> **Task goal**
The data must be returned in full, with no character altered.

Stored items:

(** The instruction arms of the [Ready] case of [Execution::transition]. *)
Definition execute (task pc : N) (n : Node V E) (input : V) (image : ProgramImage V E)
    : comp machine Fault (option (Advance V E)) :=
  match node_kind n with
  | NLiteral value =>
      let* value := host (influence value input) in
      finish task pc (Ok value) image ;;; ret None
  | NInput => finish task pc (Ok input) image ;;; ret None
  | NLoad slot =>
      let* x := exec in
      if bindings_per_task (limits x) <=? slot then throw InvalidBinding
      else
        let* stored := read_binding task slot in
        let* value := require stored MissingBinding in
        let* value := host (influence value input) in
        finish task pc (Ok value) image ;;; ret None
  | NFail e => finish task pc (Err e) image ;;; ret None
  | NRequest import | NScope import _ =>
      if imports image <=? import then throw InvalidImport
      else issue task pc import (node_position n) input
  | NThen first then_ =>
      push task (FFinish pc) ;;; push task (FThen then_) ;;;
      start task first input ;;; ret None
  | NCatch body recover =>
      push task (FFinish pc) ;;; push task (FCatch recover) ;;;
      start task body input ;;; ret None
  | NFinally body cleanup =>
      push task (FFinish pc) ;;; push task (FFinally cleanup input) ;;;
      start task body input ;;; ret None
  | NIf yes no =>
      let* decision := truth_of input in
      match decision with
      | Ok test =>
          push task (FFinish pc) ;;;
          start task (if test then yes else no) input ;;; ret None
      | Err e => finish task pc (Err e) image ;;; ret None
      end
  | NCall entry =>
      push task (FFinish pc) ;;; start task entry input ;;; ret None
  | NBranch condition yes no =>
      push task (FFinish pc) ;;; push task (FChoose yes no input) ;;;
      start task condition input ;;; ret None
  | NLet slot value body =>
      push task (FFinish pc) ;;; push task (FBind slot body) ;;;
      start task value input ;;; ret None
  | NWhile condition body max =>
      push task (FFinish pc) ;;; push task (FCondition condition body max input) ;;;
      start task condition input ;;; ret None
  | NFork left_ right_ join =>
      fork task pc left_ right_ join input ;;; ret None
  end.

(** Requests and scopes keep their full input; other instructions keep its control. *)
Definition retained_input (n : Node V E) (input : V) : comp machine Fault V :=
  match node_kind n with
  | NRequest _ | NScope _ _ => ret input
  | _ => host (retain_control input)
  end.

(** The [Ready] arm of [Execution::transition]. *)
Definition transition_ready (task : N) (image : ProgramImage V E)
    : comp machine Fault (option (Advance V E)) :=
  let* t := task_at task in
  let pc := task_pc t in
  let* n := lift_result (node_at image pc) in
  let* input := require (task_input t) TypeFault in
  let* retained := retained_input n input in
  set_input task (Some retained) ;;;
  execute task pc n input image.

(** [Execution::transition]. *)
Definition transition (task : N) (image : ProgramImage V E)
    : comp machine Fault (option (Advance V E)) :=
  let* t := task_at task in
  set_state task SReady ;;;
  match task_state t with
  | SReturning outcome => transition_returning task outcome image
  | SJoining j => transition_joining task j image
  | SReady => transition_ready task image
  | (SFree | SWaiting _ _ | SDone _ | SHalted _ _) as state =>
      set_state task state ;;; ret None
  end.

(** What the scheduler's scan of the task slots found. *)
Inductive selection : Type :=
| Selected (task : N)
| MustCancel (task tick : N)
| Nothing.

(** The cancellation check of the scan: a cancelled task outside cleanup either has
    a request to cancel or is turned into a cancelled return. *)
Definition cancel_point (index : N) : comp machine Empty_set (option N) :=
  let* t := task_at index in
  if task_cancelled t && (task_cleaning t =? 0) then
    match task_state t with
    | SWaiting tick _ => ret (Some tick)
    | SJoining _ | SReturning (Err _) => ret None
    | _ =>
        let* x := exec in
        let* result := host (fault_result x index Cancelled) in
        set_state index (SReturning result) ;;;
        ret None
    end
  else ret None.

(** A join moves when both branches are done, or when one of a race is done and the
    other has not been told to stop. *)
Definition join_ready (j : JoinState) (l r : Task V E) : bool :=
  let a := is_done (task_state l) in
  let b := is_done (task_state r) in
  (a && b) ||
  (bool_decide (join_kind j = Race) &&
   ((a && negb (task_cancelled r)) || (b && negb (task_cancelled l)))).

(** Whether a task can take a transition. *)
Definition is_ready (index : N) : comp machine Empty_set bool :=
  let* t := task_at index in
  match task_state t with
  | SWaiting _ _ => ret false
  | SJoining j =>
      let* l := task_at (join_left j) in
      let* r := task_at (join_right j) in
      ret (join_ready j l r)
  | _ => ret true
  end.

(** The [for offset in 0..self.tasks.len()] scan of [Execution::advance]. *)
Fixpoint scan (offsets : list N) : comp machine Empty_set selection :=
  match offsets with
  | [] => ret Nothing
  | offset :: offsets' =>
      let* x := exec in
      let* sum := expect (checked_add usize_max (cursor x) offset) Overflow in
      let index := sum mod len (tasks x) in
      let* t := task_at index in
      match task_state t with
      | SFree | SDone _ => scan offsets'
      | _ =>
          let* pending := cancel_point index in
          match pending with
          | Some tick => ret (MustCancel index tick)
          | None =>
              let* ready := is_ready index in
              if (ready : bool) then ret (Selected index) else scan offsets'
          end
      end
  end.

(** The cleanup budget of an aborting execution: [Some] when it is exhausted. *)
Definition charge : comp machine Empty_set (option (Result V E)) :=
  let* x := exec in
  if aborting x then
    if limit_cleanup_steps (limits x) <=? cleanup_steps x then
      let* result := host (terminal_fault x Fuel) in
      let* root := task_at 0 in
      set_state 0 (SHalted result (state_join (task_state root))) ;;;
      ret (Some result)
    else
      let* n := expect (checked_add u64_max (cleanup_steps x) 1) Overflow in
      put_exec (with_cleanup_steps x n) ;;;
      ret None
  else
    put_exec (with_steps x (saturating_add u64_max (steps x) 1)) ;;;
    ret None.

(** An execution that has used up its step limit is cancelled. *)
Definition enforce_step_limit (x : Execution V E) : Execution V E :=
  if negb (aborting x) &&
     match max_steps (limits x) with Some max => max <=? steps x | None => false end
  then cancel x else x.

(** One turn of the [for _ in 0..fuel] loop; [None] continues with the next turn. *)
Definition turn (image : ProgramImage V E) : comp machine Empty_set (option (Advance V E)) :=
  let* root := task_at 0 in
  match terminal_result (task_state root) with
  | Some result => ret (Some (ADone result))
  | None =>
      let* x := exec in
      put_exec (enforce_step_limit x) ;;;
      let* x := exec in
      let* selected := scan (range (len (tasks x))) in
      match selected with
      | MustCancel task tick => ret (Some (ACancel task tick))
      | Nothing => ret (Some AWaiting)
      | Selected task =>
          let* exhausted := charge in
          match exhausted with
          | Some result => ret (Some (ADone result))
          | None =>
              let* x := exec in
              put_exec (with_cursor x ((task + 1) mod len (tasks x))) ;;;
              let* moved := attempt (transition task image) in
              match moved with
              | Ok action => ret action
              | Err fault =>
                  let* x := exec in
                  let* result := host (fault_result x task fault) in
                  set_state task (SReturning result) ;;;
                  ret None
              end
          end
      end
  end.

Fixpoint turns (fuel : nat) (image : ProgramImage V E) : comp machine Empty_set (Advance V E) :=
  match fuel with
  | O => ret AYielded
  | S fuel' =>
      let* action := turn image in
      match action with
      | Some action => ret action
      | None => turns fuel' image
      end
  end.

(** [Execution::advance]. *)
Definition advance (image : ProgramImage V E) (fuel : N) : comp machine Empty_set (Advance V E) :=
  let* x := exec in
  if negb (bool_decide (image_id image = exec_image_id x)) then
    let* result := host (terminal_fault x ImageMismatch) in
    ret (ADone result)
  else turns (N.to_nat fuel) image.
End machine.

> **Answer space**
(** The instruction arms of the [Ready] case of [Execution::transition]. *)
Definition execute (task pc : N) (n : Node V E) (input : V) (image : ProgramImage V E)
    : comp machine Fault (option (Advance V E)) :=
  match node_kind n with
  | NLiteral value =>
      let* value := host (influence value input) in
      finish task pc (Ok value) image ;;; ret None
  | NInput => finish task pc (Ok input) image ;;; ret None
  | NLoad slot =>
      let* x := exec in
      if bindings_per_task (limits x) <=? slot then throw InvalidBinding
      else
        let* stored := read_binding task slot in
        let* value := require stored MissingBinding in
        let* value := host (influence value input) in
        finish task pc (Ok value) image ;;; ret None
  | NFail e => finish task pc (Err e) image ;;; ret None
  | NRequest import | NScope import _ =>
      if imports image <=? import then throw InvalidImport
      else issue task pc import (node_position n) input
  | NThen first then_ =>
      push task (FFinish pc) ;;; push task (FThen then_) ;;;
      start task first input ;;; ret None
  | NCatch body recover =>
      push task (FFinish pc) ;;; push task (FCatch recover) ;;;
      start task body input ;;; ret None
  | NFinally body cleanup =>
      push task (FFinish pc) ;;; push task (FFinally cleanup input) ;;;
      start task body input ;;; ret None
  | NIf yes no =>
      let* decision := truth_of input in
      match decision with
      | Ok test =>
          push task (FFinish pc) ;;;
          start task (if test then yes else no) input ;;; ret None
      | Err e => finish task pc (Err e) image ;;; ret None
      end
  | NCall entry =>
      push task (FFinish pc) ;;; start task entry input ;;; ret None
  | NBranch condition yes no =>
      push task (FFinish pc) ;;; push task (FChoose yes no input) ;;;
      start task condition input ;;; ret None
  | NLet slot value body =>
      push task (FFinish pc) ;;; push task (FBind slot body) ;;;
      start task value input ;;; ret None
  | NWhile condition body max =>
      push task (FFinish pc) ;;; push task (FCondition condition body max input) ;;;
      start task condition input ;;; ret None
  | NFork left_ right_ join =>
      fork task pc left_ right_ join input ;;; ret None
  end.

(** Requests and scopes keep their full input; other instructions keep its control. *)
Definition retained_input (n : Node V E) (input : V) : comp machine Fault V :=
  match node_kind n with
  | NRequest _ | NScope _ _ => ret input
  | _ => host (retain_control input)
  end.

(** The [Ready] arm of [Execution::transition]. *)
Definition transition_ready (task : N) (image : ProgramImage V E)
    : comp machine Fault (option (Advance V E)) :=
  let* t := task_at task in
  let pc := task_pc t in
  let* n := lift_result (node_at image pc) in
  let* input := require (task_input t) TypeFault in
  let* retained := retained_input n input in
  set_input task (Some retained) ;;;
  execute task pc n input image.

(** [Execution::transition]. *)
Definition transition (task : N) (image : ProgramImage V E)
    : comp machine Fault (option (Advance V E)) :=
  let* t := task_at task in
  set_state task SReady ;;;
  match task_state t with
  | SReturning outcome => transition_returning task outcome image
  | SJoining j => transition_joining task j image
  | SReady => transition_ready task image
  | (SFree | SWaiting _ _ | SDone _ | SHalted _ _) as state =>
      set_state task state ;;; ret None
  end.

(** What the scheduler's scan of the task slots found. *)
Inductive selection : Type :=
| Selected (task : N)
| MustCancel (task tick : N)
| Nothing.

(** The cancellation check of the scan: a cancelled task outside cleanup either has
    a request to cancel or is turned into a cancelled return. *)
Definition cancel_point (index : N) : comp machine Empty_set (option N) :=
  let* t := task_at index in
  if task_cancelled t && (task_cleaning t =? 0) then
    match task_state t with
    | SWaiting tick _ => ret (Some tick)
    | SJoining _ | SReturning (Err _) => ret None
    | _ =>
        let* x := exec in
        let* result := host (fault_result x index Cancelled) in
        set_state index (SReturning result) ;;;
        ret None
    end
  else ret None.

(** A join moves when both branches are done, or when one of a race is done and the
    other has not been told to stop. *)
Definition join_ready (j : JoinState) (l r : Task V E) : bool :=
  let a := is_done (task_state l) in
  let b := is_done (task_state r) in
  (a && b) ||
  (bool_decide (join_kind j = Race) &&
   ((a && negb (task_cancelled r)) || (b && negb (task_cancelled l)))).

(** Whether a task can take a transition. *)
Definition is_ready (index : N) : comp machine Empty_set bool :=
  let* t := task_at index in
  match task_state t with
  | SWaiting _ _ => ret false
  | SJoining j =>
      let* l := task_at (join_left j) in
      let* r := task_at (join_right j) in
      ret (join_ready j l r)
  | _ => ret true
  end.

(** The [for offset in 0..self.tasks.len()] scan of [Execution::advance]. *)
Fixpoint scan (offsets : list N) : comp machine Empty_set selection :=
  match offsets with
  | [] => ret Nothing
  | offset :: offsets' =>
      let* x := exec in
      let* sum := expect (checked_add usize_max (cursor x) offset) Overflow in
      let index := sum mod len (tasks x) in
      let* t := task_at index in
      match task_state t with
      | SFree | SDone _ => scan offsets'
      | _ =>
          let* pending := cancel_point index in
          match pending with
          | Some tick => ret (MustCancel index tick)
          | None =>
              let* ready := is_ready index in
              if (ready : bool) then ret (Selected index) else scan offsets'
          end
      end
  end.

(** The cleanup budget of an aborting execution: [Some] when it is exhausted. *)
Definition charge : comp machine Empty_set (option (Result V E)) :=
  let* x := exec in
  if aborting x then
    if limit_cleanup_steps (limits x) <=? cleanup_steps x then
      let* result := host (terminal_fault x Fuel) in
      let* root := task_at 0 in
      set_state 0 (SHalted result (state_join (task_state root))) ;;;
      ret (Some result)
    else
      let* n := expect (checked_add u64_max (cleanup_steps x) 1) Overflow in
      put_exec (with_cleanup_steps x n) ;;;
      ret None
  else
    put_exec (with_steps x (saturating_add u64_max (steps x) 1)) ;;;
    ret None.

(** An execution that has used up its step limit is cancelled. *)
Definition enforce_step_limit (x : Execution V E) : Execution V E :=
  if negb (aborting x) &&
     match max_steps (limits x) with Some max => max <=? steps x | None => false end
  then cancel x else x.

(** One turn of the [for _ in 0..fuel] loop; [None] continues with the next turn. *)
Definition turn (image : ProgramImage V E) : comp machine Empty_set (option (Advance V E)) :=
  let* root := task_at 0 in
  match terminal_result (task_state root) with
  | Some result => ret (Some (ADone result))
  | None =>
      let* x := exec in
      put_exec (enforce_step_limit x) ;;;
      let* x := exec in
      let* selected := scan (range (len (tasks x))) in
      match selected with
      | MustCancel task tick => ret (Some (ACancel task tick))
      | Nothing => ret (Some AWaiting)
      | Selected task =>
          let* exhausted := charge in
          match exhausted with
          | Some result => ret (Some (ADone result))
          | None =>
              let* x := exec in
              put_exec (with_cursor x ((task + 1) mod len (tasks x))) ;;;
              let* moved := attempt (transition task image) in
              match moved with
              | Ok action => ret action
              | Err fault =>
                  let* x := exec in
                  let* result := host (fault_result x task fault) in
                  set_state task (SReturning result) ;;;
                  ret None
              end
          end
      end
  end.

Fixpoint turns (fuel : nat) (image : ProgramImage V E) : comp machine Empty_set (Advance V E) :=
  match fuel with
  | O => ret AYielded
  | S fuel' =>
      let* action := turn image in
      match action with
      | Some action => ret action
      | None => turns fuel' image
      end
  end.

(** [Execution::advance]. *)
Definition advance (image : ProgramImage V E) (fuel : N) : comp machine Empty_set (Advance V E) :=
  let* x := exec in
  if negb (bool_decide (image_id image = exec_image_id x)) then
    let* result := host (terminal_fault x ImageMismatch) in
    ret (ADone result)
  else turns (N.to_nat fuel) image.
End machine.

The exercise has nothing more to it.